During the time I was writing my book (and still), many of my favorite books tended to be either historical novels or memoirs set in World War II that told well-researched stories from different perspectives:

The Occupied Garden: A Family Memoir of War-Torn Holland, Kristen den Hartog and Tracy Kasaboski

The Nightingale, Kristen Hannah

The Book Thief, Markus Zusak

A Prayer for Owen Meany, John Irving

All the Light We Cannot See, Anthony Doerr

Key supporter

Allyson Latta, a writer, editor and workshop/retreat organizer. I met Allyson locally in Markham when I attended one of her writing workshops. She later invited me to attend one of her annual writing retreats, this one in Tucson, Arizona, where I met and exchanged ideas with other writers, shared my work and process, gained confidence. Once I had a draft manuscript, Allyson introduced me to a group of Beta readers who offered me valuable feedback and insights, many of which sent me back to the drawing board to revise, revise, revise. Everything they contributed made my book better, albeit often with a lot of extra work from me (but it was good to have the kick to do it).

Strengths as an author

- Plain language writing, once I decided my book audience would be targeted to young people/high school students

- Tenacity for getting to the bottom of my dad's memories. By that I mean getting beyond his "remembered truth". After all, he was well into his eighties by the time I was writing his story, so I forgave his memory lapses. Or, the things he simply thought he remembered, when he had in fact only read them, being a voracious reader of all things World War II, RCAF, Stalag Luft III (the prison camp in Germany), The Great Escape

- Attention to detail for accuracy (honed while I was writing corporate communications during my career)

Writing Routine

Nothing structured, perhaps because when I began writing my book, I didn't know it would actually become a book. (I didn't know HOW to write a book!) Also, I was still working full-time and could write only in my spare time, of which, oddly enough, there never seemed to be enough. Once I retired, I was able to commit to more "regular" writing, albeit still a hodge podge.
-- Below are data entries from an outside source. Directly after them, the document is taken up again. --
(** X5.  An empty request resolves to the empty set: on a new solver
    [solve([])] returns the empty set, with any oracle and any graph. *)
Theorem solve_empty_request :
  forall oracle graph fuel,
  exists self', solve oracle graph fuel [] Solver_init = Done [] self'.
Proof.
  intros oracle graph fuel. unfold solve, solve_try. simpl.
  unfold bind at 1. simpl. unfold bind at 1. unfold run_oracle. simpl.
  destruct (sat_solve oracle false []) as [model|] eqn:Hsat.
  - change (_extract_solution _ model)
      with (_extract_solution Solver_init model).
    rewrite extract_solution_empty. simpl. eauto.
  - pose proof (sat_complete oracle [] Hsat []) as H. discriminate H.
Qed.

(** X6.  A solver never takes back a variable or a clause: after [solve],
    whether it returned or raised, the two tables still agree, every
    package keeps the variable it had, every clause emitted before is
    still there with new ones after it, and the solver object is deleted;
    and two packages with one variable are equal. *)
Theorem solve_keeps_tables :
  forall oracle graph fuel requested self,
    tables_agree self ->
    (forall p q v, var_of self p = Some v -> var_of self q = Some v ->
                   Package_eq p q = true) /\
    match solve oracle graph fuel requested self with
    | Done _ self' =>
        tables_agree self' /\ extends self self' /\ _solver_deleted self' = true
    | Failed _ self' =>
        tables_agree self' /\ extends self self' /\ _solver_deleted self' = true
    | Diverges => True
    end.
Proof.
  intros oracle graph fuel requested self Hs. split.
  - intros p q v. apply tables_agree_injective. exact Hs.
  - pose proof (keeps_tables_solve_try oracle graph fuel requested self Hs) as H.
    unfold solve.
    destruct (solve_try oracle graph fuel requested self) as [a s1|e s1|];
      auto; destruct H as [Hs1 He]; (split; [exact Hs1|]);
      (split; [|reflexivity]); exact He.
Qed.

Lemma solve_keeps_tables_witness :
  tables_agree Solver_init /\
  exists e self',
    solve exhaustive_oracle test_graph 10 [("A", "1.0.0"); ("E", "1.0.0")]
      Solver_init = Failed e self' /\
    tables_agree self' /\ _solver_deleted self' = true /\
    List.length (_cnf self') = 6%nat.
Proof.
  split; [exact tables_agree_init|].
  destruct (solve exhaustive_oracle test_graph 10
              [("A", "1.0.0"); ("E", "1.0.0")] Solver_init)
    as [sol self'|e self'|] eqn:Hsolve;
    [ vm_compute in Hsolve; discriminate Hsolve
    | | vm_compute in Hsolve; discriminate Hsolve ].
  pose proof (solve_keeps_tables exhaustive_oracle test_graph 10
                [("A", "1.0.0"); ("E", "1.0.0")] Solver_init
                tables_agree_init) as H.
  rewrite Hsolve in H.
  exists e, self'. split; [reflexivity|].
  destruct H as [_ [Ht [_ Hd]]]. split; [exact Ht|]. split; [exact Hd|].
  vm_compute in Hsolve. injection Hsolve as _ <-. reflexivity.
Defined.

(** ** Properties of [class Version] *)

Lemma split_dot_no_dot s :
  Forall (fun p => all_chars (fun c => negb (Ascii.eqb c ".")) p = true)
         (Py.split_dot s).
Proof.
  induction s as [|c r IH]; simpl.
  - constructor; [reflexivity | constructor].
  - destruct (Ascii.eqb c ".") eqn:Ec.
    + constructor; [reflexivity | exact IH].
    + destruct (Py.split_dot r) as [|h t]; inversion IH; subst;
        constructor; simpl; try rewrite Ec; simpl; auto.
Qed.

Lemma parse_part_str part :
  parse_part (str_component (parse_part part)) = parse_part part.
Proof.
  unfold parse_part at 2 3. destruct (Py.int part) as [z|] eqn:E; simpl.
  - unfold parse_part. rewrite PyFacts.int_str_int. reflexivity.
  - unfold parse_part. rewrite E. reflexivity.
Qed.

Lemma parse_part_no_dot part :
  all_chars (fun c => negb (Ascii.eqb c ".")) part = true ->
  all_chars (fun c => negb (Ascii.eqb c "."))
            (str_component (parse_part part)) = true.
Proof.
  intros H. unfold parse_part. destruct (Py.int part) as [z|]; simpl.
  - eapply PyFacts.all_chars_weaken; [|apply PyFacts.str_int_chars].
    intros c Hc. rewrite (PyFacts.int_char_not_dot c Hc). reflexivity.
  - exact H.
Qed.

Lemma Version_of_string_Version_str s :
  Version_of_string (Version_str (Version_of_string s)) = Version_of_string s.
Proof.
  unfold Version_str, Version_of_string. cbn [parts]. f_equal.
  change (fun part => match Py.int part with
                      | Some z => CInt z
                      | None => CStr part
                      end) with parse_part.
  rewrite PyFacts.split_join_dot.
  - rewrite !map_map. apply map_ext. apply parse_part_str.
  - pose proof (PyFacts.split_dot_nonempty s) as Hne.
    destruct (Py.split_dot s); [contradiction | discriminate].
  - rewrite map_map. apply Forall_map.
    eapply Forall_impl; [|apply split_dot_no_dot].
    intros part. apply parse_part_no_dot.
Qed.

(** X7.  Printing a version and reading it back gives the version again:
    [Version(str(v)) == v] for every [v] that [Version] builds from a
    string, whatever the string (leading zeros, signs, blanks around a
    number, parts that are no numbers, empty parts). *)
Theorem Version_str_round_trip :
  forall version_str,
    Version_of_string (Version_str (Version_of_string version_str))
    = Version_of_string version_str.
Proof. exact Version_of_string_Version_str. Qed.

(** X8.  [<=] on versions is antisymmetric: two versions that are [<=]
    each other have the same parts, and are [==]. *)
Theorem Version_le_antisymmetric :
  forall v w,
    Version_le v w = Ok true -> Version_le w v = Ok true ->
    v = w /\ Version_eq v w = true.
Proof.
  intros [v] [w]. unfold Version_le, Version_eq. cbn [parts].
  revert w. induction v as [|x v IH]; intros [|y w]; simpl;
    try discriminate.
  - auto.
  - rewrite (component_eqb_sym y x).
    destruct (component_eqb x y) eqn:E.
    + apply component_eqb_eq in E. subst y. intros H1 H2.
      destruct (IH w H1 H2) as [Heq Hb]. injection Heq as ->.
      split; [reflexivity | exact Hb].
    + intros H1 H2. pose proof (component_le_antisym _ _ H1 H2) as Heq.
      subst y. rewrite component_eqb_refl in E. discriminate.
Qed.

Lemma Version_le_antisymmetric_witness :
  Version_of_string "1.02.3" = Version_of_string "1.2.3" /\
  Version_eq (Version_of_string "1.02.3") (Version_of_string "1.2.3") = true.
Proof.
  apply Version_le_antisymmetric; vm_compute; reflexivity.
Defined.

(** X9.  [<=] on versions is transitive, also through parts that are
    strings: when [u <= v] and [v <= w] both answer [True], [u <= w]
    answers [True] and raises nothing. *)
Theorem Version_le_transitive :
  forall u v w,
    Version_le u v = Ok true -> Version_le v w = Ok true ->
    Version_le u w = Ok true.
Proof.
  intros u v w. unfold Version_le. apply list_le_trans.
Qed.

Lemma Version_le_transitive_witness :
  Version_le (Version_of_string "1.9.alpha") (Version_of_string "1.10.0.1")
  = Ok true.
Proof.
  apply (Version_le_transitive _ (Version_of_string "1.10")); vm_compute;
    reflexivity.
Defined.

Lemma list_lt_complement v :
  forall w r, list_compare OpLt v w = Ok r ->
              list_compare OpLe w v = Ok (negb r).
Proof.
  induction v as [|x v IH]; intros [|y w] r; simpl;
    try (intros H; injection H as <-; reflexivity).
  rewrite (component_eqb_sym y x).
  destruct (component_eqb x y) eqn:E; [apply IH|].
  destruct x as [a|a], y as [b|b]; simpl; try discriminate;
    intros H; injection H as <-; f_equal.
  - destruct (Z.ltb_spec a b), (Z.leb_spec b a); try reflexivity; lia.
  - unfold String.ltb, String.leb. rewrite (String.compare_antisym b a).
    destruct (String.compare a b); reflexivity.
Qed.

(** X10.  [<] and [<=] are complementary: when [v < w] answers, [w <= v]
    answers the opposite; so of two versions that can be compared exactly
    one is below the other or they are equal, and a version that is [<]
    another is [<=] it and not [==] it. *)
Theorem Version_lt_complement :
  forall v w r,
    Version_lt v w = Ok r ->
    Version_le w v = Ok (negb r) /\
    (r = true -> Version_le v w = Ok true /\ Version_eq v w = false).
Proof.
  intros v w r H. unfold Version_lt, Version_le in *.
  pose proof (list_lt_complement _ _ _ H) as Hc.
  split; [exact Hc|]. intros ->. split; [apply list_lt_le; exact H|].
  destruct (Version_eq v w) eqn:E; [|reflexivity].
  apply parts_eqb_eq in E. rewrite E in Hc. rewrite list_le_refl in Hc.
  discriminate.
Qed.

Lemma Version_lt_complement_witness :
  Version_le (Version_of_string "1.10.0") (Version_of_string "1.9.0")
  = Ok false /\
  Version_lt (Version_of_string "1.9.0") (Version_of_string "1.10.0")
  = Ok true.
Proof.
  split.
  - exact (proj1 (Version_lt_complement (Version_of_string "1.9.0")
                    (Version_of_string "1.10.0") true eq_refl)).
  - reflexivity.
Defined.

(** ** Properties of [Package.satisfies_constraint] *)

Lemma startswith_cons c s p :
  Py.startswith (String c s) (String c p) = Py.startswith s p.
Proof.
  unfold Py.startswith. simpl.
  destruct (ascii_dec c c) as [_|H]; [reflexivity | contradiction].
Qed.

Lemma startswith_empty s : Py.startswith s "" = true.
Proof. destruct s; reflexivity. Qed.

(** The branches of the comparison operators. *)
Lemma ge_branch self s :
  satisfies_constraint self (String ">" (String "=" s))
  = Version_le (Version_of_string (Py.strip s)) (version self).
Proof.
  unfold satisfies_constraint.
  replace (String.eqb (String ">" (String "=" s)) "*"
           || String.eqb (String ">" (String "=" s)) "")
    with false by reflexivity.
  rewrite startswith_other by reflexivity.
  rewrite !startswith_cons, startswith_empty. reflexivity.
Qed.

Lemma le_branch self s :
  satisfies_constraint self (String "<" (String "=" s))
  = Version_le (version self) (Version_of_string (Py.strip s)).
Proof.
  unfold satisfies_constraint.
  replace (String.eqb (String "<" (String "=" s)) "*"
           || String.eqb (String "<" (String "=" s)) "")
    with false by reflexivity.
  rewrite !startswith_other by reflexivity.
  rewrite !startswith_cons, startswith_empty. reflexivity.
Qed.

Lemma gt_branch self s :
  Py.startswith s "=" = false ->
  satisfies_constraint self (String ">" s)
  = Version_lt (Version_of_string (Py.strip s)) (version self).
Proof.
  intros Hs. unfold satisfies_constraint.
  replace (String.eqb (String ">" s) "*" || String.eqb (String ">" s) "")
    with false by reflexivity.
  rewrite startswith_other by reflexivity.
  rewrite startswith_cons, Hs.
  rewrite startswith_other by reflexivity.
  rewrite startswith_cons, startswith_empty. reflexivity.
Qed.

Lemma lt_branch self s :
  Py.startswith s "=" = false ->
  satisfies_constraint self (String "<" s)
  = Version_lt (version self) (Version_of_string (Py.strip s)).
Proof.
  intros Hs. unfold satisfies_constraint.
  replace (String.eqb (String "<" s) "*" || String.eqb (String "<" s) "")
    with false by reflexivity.
  rewrite !startswith_other by reflexivity.
  rewrite startswith_cons, Hs.
  rewrite startswith_other by reflexivity.
  rewrite startswith_cons, startswith_empty. reflexivity.
Qed.

Lemma eq_branch self s :
  satisfies_constraint self (String "=" (String "=" s))
  = Ok (String.eqb (Version_str (version self)) (Py.strip s)).
Proof.
  unfold satisfies_constraint.
  replace (String.eqb (String "=" (String "=" s)) "*"
           || String.eqb (String "=" (String "=" s)) "")
    with false by reflexivity.
  rewrite !startswith_cons, startswith_empty. reflexivity.
Qed.

(** A constraint that starts with none of the characters the method looks
    for is compared with the text of the version. *)
Lemma bare_branch self c s :
  Ascii.eqb c "*" = false -> Ascii.eqb "=" c = false ->
  Ascii.eqb ">" c = false -> Ascii.eqb "<" c = false ->
  Ascii.eqb "^" c = false ->
  satisfies_constraint self (String c s)
  = Ok (String.eqb (Version_str (version self)) (String c s)).
Proof.
  intros Hstar Heq Hgt Hlt Hcaret. unfold satisfies_constraint.
  replace (String.eqb (String c s) "*" || String.eqb (String c s) "")
    with false by (simpl; rewrite Hstar; reflexivity).
  rewrite !startswith_other by assumption. reflexivity.
Qed.

Lemma Version_str_numeric_chars zs :
  all_chars version_char (Version_str (numeric_version zs)) = true.
Proof.
  unfold Version_str. simpl.
  apply PyFacts.join_dot_chars. apply Forall_forall. intros s Hs.
  apply in_map_iff in Hs. destruct Hs as [c [<- Hc]].
  apply in_map_iff in Hc. destruct Hc as [z [<- _]].
  apply PyFacts.str_int_chars.
Qed.

Lemma version_char_not_operator c :
  version_char c = true ->
  Ascii.eqb c "*" = false /\ Ascii.eqb "=" c = false /\
  Ascii.eqb ">" c = false /\ Ascii.eqb "<" c = false /\
  Ascii.eqb "^" c = false /\ Ascii.eqb "~" c = false /\
  Ascii.eqb "!" c = false.
Proof.
  PyFacts.by_cases_on_ascii c; intros _; repeat split; reflexivity.
Qed.

Lemma Version_str_numeric_startswith zs c p :
  version_char c = false ->
  Py.startswith (Version_str (numeric_version zs)) (String c p) = false.
Proof.
  intros Hc. pose proof (Version_str_numeric_chars zs) as H.
  destruct (Version_str (numeric_version zs)) as [|d r]; [reflexivity|].
  simpl in H. apply andb_true_iff in H. destruct H as [Hd _].
  apply startswith_other.
  destruct (Ascii.eqb c d) eqn:E; [|reflexivity].
  apply Ascii.eqb_eq in E. subst d. congruence.
Qed.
SURVIVAL: My Father’s War as an Air Force Gunner and POW is Flight Lieutenant Albert Wallace’s wartime story, uniquely written in the style of a journal, by one of his daughters, with his collaboration.

They weren’t all flying aces or famous escapers or tunnelers. And they weren’t all decorated for heroism or distinguished military service either. Most were simply ordinary heroes: sons, brothers, husbands, fathers, friends. Young men (and women) who felt strongly enough about doing the right thing to voluntarily sign up to defend their country’s freedom and democracy against the unthinkable evil of World War II. And against the odds, lived to tell about it. Albert Wallace, a Canadian young man from Toronto, was one of the lucky ones.